--- GIVEN DATA ---
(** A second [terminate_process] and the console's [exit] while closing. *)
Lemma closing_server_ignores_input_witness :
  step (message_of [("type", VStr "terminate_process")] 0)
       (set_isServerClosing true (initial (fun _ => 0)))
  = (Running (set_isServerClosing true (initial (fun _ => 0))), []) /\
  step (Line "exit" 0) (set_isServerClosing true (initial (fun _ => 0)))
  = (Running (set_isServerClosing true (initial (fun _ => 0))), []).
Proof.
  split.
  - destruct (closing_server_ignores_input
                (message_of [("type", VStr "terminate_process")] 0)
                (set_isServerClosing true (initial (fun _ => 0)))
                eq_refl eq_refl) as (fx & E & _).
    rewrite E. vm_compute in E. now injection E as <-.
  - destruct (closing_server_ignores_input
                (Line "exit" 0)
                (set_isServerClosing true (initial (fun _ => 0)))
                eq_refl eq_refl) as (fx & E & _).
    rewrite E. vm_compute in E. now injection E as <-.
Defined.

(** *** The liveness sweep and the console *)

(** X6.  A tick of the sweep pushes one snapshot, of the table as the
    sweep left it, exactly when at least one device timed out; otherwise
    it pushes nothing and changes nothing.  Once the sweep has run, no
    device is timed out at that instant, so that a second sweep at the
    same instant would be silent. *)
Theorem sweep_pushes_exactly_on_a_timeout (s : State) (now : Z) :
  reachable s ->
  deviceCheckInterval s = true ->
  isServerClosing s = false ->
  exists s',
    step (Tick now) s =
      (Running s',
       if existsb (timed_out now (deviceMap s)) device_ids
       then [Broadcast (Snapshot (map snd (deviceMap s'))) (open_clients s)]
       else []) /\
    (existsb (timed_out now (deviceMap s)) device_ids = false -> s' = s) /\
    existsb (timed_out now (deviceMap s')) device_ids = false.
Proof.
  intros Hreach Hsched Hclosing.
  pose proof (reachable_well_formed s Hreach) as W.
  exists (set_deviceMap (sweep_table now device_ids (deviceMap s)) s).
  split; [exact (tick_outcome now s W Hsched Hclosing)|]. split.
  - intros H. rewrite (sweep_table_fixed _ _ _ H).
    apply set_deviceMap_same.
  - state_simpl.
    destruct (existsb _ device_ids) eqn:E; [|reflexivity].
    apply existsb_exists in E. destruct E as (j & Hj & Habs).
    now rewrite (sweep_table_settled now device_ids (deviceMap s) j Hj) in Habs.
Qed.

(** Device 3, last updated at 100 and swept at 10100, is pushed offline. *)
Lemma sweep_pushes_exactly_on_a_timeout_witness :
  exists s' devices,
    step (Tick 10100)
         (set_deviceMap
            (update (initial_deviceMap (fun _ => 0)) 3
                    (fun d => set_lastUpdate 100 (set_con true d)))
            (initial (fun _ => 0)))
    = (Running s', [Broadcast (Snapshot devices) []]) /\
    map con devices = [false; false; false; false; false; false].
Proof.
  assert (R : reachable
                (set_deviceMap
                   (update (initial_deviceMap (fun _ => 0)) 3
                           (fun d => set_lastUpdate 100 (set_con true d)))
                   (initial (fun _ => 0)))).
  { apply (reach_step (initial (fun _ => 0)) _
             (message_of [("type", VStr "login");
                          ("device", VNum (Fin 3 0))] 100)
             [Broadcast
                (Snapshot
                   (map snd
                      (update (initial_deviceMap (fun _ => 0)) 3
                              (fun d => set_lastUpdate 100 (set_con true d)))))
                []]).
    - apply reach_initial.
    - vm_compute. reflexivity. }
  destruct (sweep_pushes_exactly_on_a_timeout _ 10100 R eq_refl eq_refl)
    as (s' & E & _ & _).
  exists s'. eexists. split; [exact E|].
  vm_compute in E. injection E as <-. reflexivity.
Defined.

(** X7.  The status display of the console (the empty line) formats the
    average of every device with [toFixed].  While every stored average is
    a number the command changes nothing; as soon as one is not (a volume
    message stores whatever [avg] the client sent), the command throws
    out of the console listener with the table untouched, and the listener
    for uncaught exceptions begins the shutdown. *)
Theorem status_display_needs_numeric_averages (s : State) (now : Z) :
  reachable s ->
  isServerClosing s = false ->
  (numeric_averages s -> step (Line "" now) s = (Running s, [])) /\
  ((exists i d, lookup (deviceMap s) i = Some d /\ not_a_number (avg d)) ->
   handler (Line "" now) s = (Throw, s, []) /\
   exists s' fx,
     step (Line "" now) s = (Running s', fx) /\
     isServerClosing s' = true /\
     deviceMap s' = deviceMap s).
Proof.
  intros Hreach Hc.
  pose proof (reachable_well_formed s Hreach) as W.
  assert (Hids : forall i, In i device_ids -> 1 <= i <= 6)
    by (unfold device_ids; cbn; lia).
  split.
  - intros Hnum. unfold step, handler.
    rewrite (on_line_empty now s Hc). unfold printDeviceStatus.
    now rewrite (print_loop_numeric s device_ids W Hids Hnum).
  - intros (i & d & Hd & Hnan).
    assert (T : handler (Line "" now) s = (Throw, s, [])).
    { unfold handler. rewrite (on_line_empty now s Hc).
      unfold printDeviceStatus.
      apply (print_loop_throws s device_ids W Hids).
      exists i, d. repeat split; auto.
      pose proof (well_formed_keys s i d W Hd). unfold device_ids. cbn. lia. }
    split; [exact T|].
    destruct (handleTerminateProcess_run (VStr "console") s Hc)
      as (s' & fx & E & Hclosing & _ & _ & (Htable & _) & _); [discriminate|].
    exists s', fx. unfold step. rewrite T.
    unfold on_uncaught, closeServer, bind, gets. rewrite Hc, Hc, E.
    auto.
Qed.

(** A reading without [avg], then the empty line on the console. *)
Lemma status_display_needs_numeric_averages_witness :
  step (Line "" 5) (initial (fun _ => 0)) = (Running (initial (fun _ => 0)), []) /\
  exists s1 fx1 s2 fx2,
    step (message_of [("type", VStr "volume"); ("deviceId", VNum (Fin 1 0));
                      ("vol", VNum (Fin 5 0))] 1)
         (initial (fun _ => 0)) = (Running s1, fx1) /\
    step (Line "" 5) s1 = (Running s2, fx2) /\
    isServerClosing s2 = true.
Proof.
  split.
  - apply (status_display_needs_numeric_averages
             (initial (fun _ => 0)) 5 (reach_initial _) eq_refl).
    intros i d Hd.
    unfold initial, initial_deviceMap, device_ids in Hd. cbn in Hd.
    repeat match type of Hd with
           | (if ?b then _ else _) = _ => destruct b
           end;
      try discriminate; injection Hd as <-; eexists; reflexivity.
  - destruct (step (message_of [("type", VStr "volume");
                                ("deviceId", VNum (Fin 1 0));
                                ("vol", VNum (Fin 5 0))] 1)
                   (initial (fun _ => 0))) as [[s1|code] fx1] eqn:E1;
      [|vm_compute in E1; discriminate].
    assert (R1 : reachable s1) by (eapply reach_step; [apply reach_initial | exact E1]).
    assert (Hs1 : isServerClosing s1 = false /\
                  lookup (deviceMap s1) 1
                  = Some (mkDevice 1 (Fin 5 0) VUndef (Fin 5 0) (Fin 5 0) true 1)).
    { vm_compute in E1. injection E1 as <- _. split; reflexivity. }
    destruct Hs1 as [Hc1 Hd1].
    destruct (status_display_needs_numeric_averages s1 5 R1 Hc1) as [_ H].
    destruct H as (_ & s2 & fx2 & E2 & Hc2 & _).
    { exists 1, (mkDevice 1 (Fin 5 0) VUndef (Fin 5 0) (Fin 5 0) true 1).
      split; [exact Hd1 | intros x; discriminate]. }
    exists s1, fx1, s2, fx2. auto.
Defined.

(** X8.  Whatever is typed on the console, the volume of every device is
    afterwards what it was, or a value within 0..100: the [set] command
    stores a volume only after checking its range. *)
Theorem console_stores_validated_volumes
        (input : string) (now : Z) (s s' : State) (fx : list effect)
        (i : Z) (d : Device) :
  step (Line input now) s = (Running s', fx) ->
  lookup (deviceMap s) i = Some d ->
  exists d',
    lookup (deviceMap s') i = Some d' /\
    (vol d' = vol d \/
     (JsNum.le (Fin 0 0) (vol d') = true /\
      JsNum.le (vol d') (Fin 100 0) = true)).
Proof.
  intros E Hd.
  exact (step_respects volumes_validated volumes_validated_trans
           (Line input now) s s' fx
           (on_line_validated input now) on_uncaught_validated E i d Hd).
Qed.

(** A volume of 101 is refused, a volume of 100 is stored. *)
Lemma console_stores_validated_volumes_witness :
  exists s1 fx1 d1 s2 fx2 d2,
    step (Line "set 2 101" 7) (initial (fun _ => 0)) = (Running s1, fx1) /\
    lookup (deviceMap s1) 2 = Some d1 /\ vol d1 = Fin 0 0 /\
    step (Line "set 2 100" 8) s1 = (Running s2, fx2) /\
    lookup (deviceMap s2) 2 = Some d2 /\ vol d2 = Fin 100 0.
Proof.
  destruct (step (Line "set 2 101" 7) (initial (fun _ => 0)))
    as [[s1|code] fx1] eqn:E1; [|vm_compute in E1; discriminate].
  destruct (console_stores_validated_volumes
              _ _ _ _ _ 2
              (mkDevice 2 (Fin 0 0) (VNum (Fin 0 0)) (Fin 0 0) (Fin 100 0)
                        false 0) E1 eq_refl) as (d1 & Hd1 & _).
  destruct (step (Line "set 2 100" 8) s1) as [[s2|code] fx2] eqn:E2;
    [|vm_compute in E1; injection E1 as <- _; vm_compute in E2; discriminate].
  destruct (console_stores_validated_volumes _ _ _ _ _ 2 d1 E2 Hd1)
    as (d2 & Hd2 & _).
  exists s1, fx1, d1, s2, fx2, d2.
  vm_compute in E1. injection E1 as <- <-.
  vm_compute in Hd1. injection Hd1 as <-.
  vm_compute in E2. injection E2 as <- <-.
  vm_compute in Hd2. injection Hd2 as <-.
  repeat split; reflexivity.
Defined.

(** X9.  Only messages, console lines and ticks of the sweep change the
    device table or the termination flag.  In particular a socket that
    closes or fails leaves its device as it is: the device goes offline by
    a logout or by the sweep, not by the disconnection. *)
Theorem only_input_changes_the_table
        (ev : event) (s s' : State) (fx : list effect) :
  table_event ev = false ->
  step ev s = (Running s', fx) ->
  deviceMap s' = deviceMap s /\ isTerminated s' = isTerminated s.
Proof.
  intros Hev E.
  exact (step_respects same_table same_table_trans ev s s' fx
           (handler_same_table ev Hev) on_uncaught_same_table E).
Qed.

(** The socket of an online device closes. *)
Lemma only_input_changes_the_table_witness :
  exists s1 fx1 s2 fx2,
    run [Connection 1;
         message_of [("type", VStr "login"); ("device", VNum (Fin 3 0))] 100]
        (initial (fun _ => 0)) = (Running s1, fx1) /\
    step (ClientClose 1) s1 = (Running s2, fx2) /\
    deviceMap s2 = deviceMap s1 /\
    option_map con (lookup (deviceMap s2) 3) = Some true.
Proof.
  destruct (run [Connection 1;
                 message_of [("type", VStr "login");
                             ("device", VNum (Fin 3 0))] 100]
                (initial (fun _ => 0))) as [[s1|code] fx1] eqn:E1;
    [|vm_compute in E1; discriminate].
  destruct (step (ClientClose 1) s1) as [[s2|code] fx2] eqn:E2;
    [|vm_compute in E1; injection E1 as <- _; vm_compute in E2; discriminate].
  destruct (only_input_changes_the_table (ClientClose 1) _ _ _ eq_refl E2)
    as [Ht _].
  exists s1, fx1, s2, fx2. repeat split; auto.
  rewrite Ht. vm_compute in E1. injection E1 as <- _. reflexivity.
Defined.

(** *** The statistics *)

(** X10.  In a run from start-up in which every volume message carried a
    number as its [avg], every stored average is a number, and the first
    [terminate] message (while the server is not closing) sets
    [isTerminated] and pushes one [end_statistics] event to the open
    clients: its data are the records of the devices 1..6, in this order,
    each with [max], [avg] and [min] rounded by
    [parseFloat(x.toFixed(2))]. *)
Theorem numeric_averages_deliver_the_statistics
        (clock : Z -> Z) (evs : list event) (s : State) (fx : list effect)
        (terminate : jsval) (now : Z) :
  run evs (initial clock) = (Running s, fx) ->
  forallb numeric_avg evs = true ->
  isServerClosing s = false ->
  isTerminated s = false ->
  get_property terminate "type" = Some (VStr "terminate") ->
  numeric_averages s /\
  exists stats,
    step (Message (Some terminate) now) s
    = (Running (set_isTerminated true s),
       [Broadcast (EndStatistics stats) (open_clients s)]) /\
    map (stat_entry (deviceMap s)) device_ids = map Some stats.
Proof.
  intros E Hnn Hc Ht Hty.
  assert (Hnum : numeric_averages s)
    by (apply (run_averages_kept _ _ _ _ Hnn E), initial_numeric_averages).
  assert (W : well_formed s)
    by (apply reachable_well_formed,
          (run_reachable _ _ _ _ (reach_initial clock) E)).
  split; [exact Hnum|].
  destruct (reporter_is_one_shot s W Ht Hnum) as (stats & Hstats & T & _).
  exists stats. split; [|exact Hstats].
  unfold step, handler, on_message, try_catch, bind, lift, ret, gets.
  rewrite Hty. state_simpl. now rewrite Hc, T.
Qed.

--- WHAT IS EXPECTED ---
What you return must be the lines above that run from the line with "(** *** The liveness sweep and the console *)" to the line with "it pushes nothing", inclusive, each copied exactly.

--- WORKED SOLUTION ---
(** *** The liveness sweep and the console *)

(** X6.  A tick of the sweep pushes one snapshot, of the table as the
    sweep left it, exactly when at least one device timed out; otherwise
    it pushes nothing and changes nothing.  Once the sweep has run, no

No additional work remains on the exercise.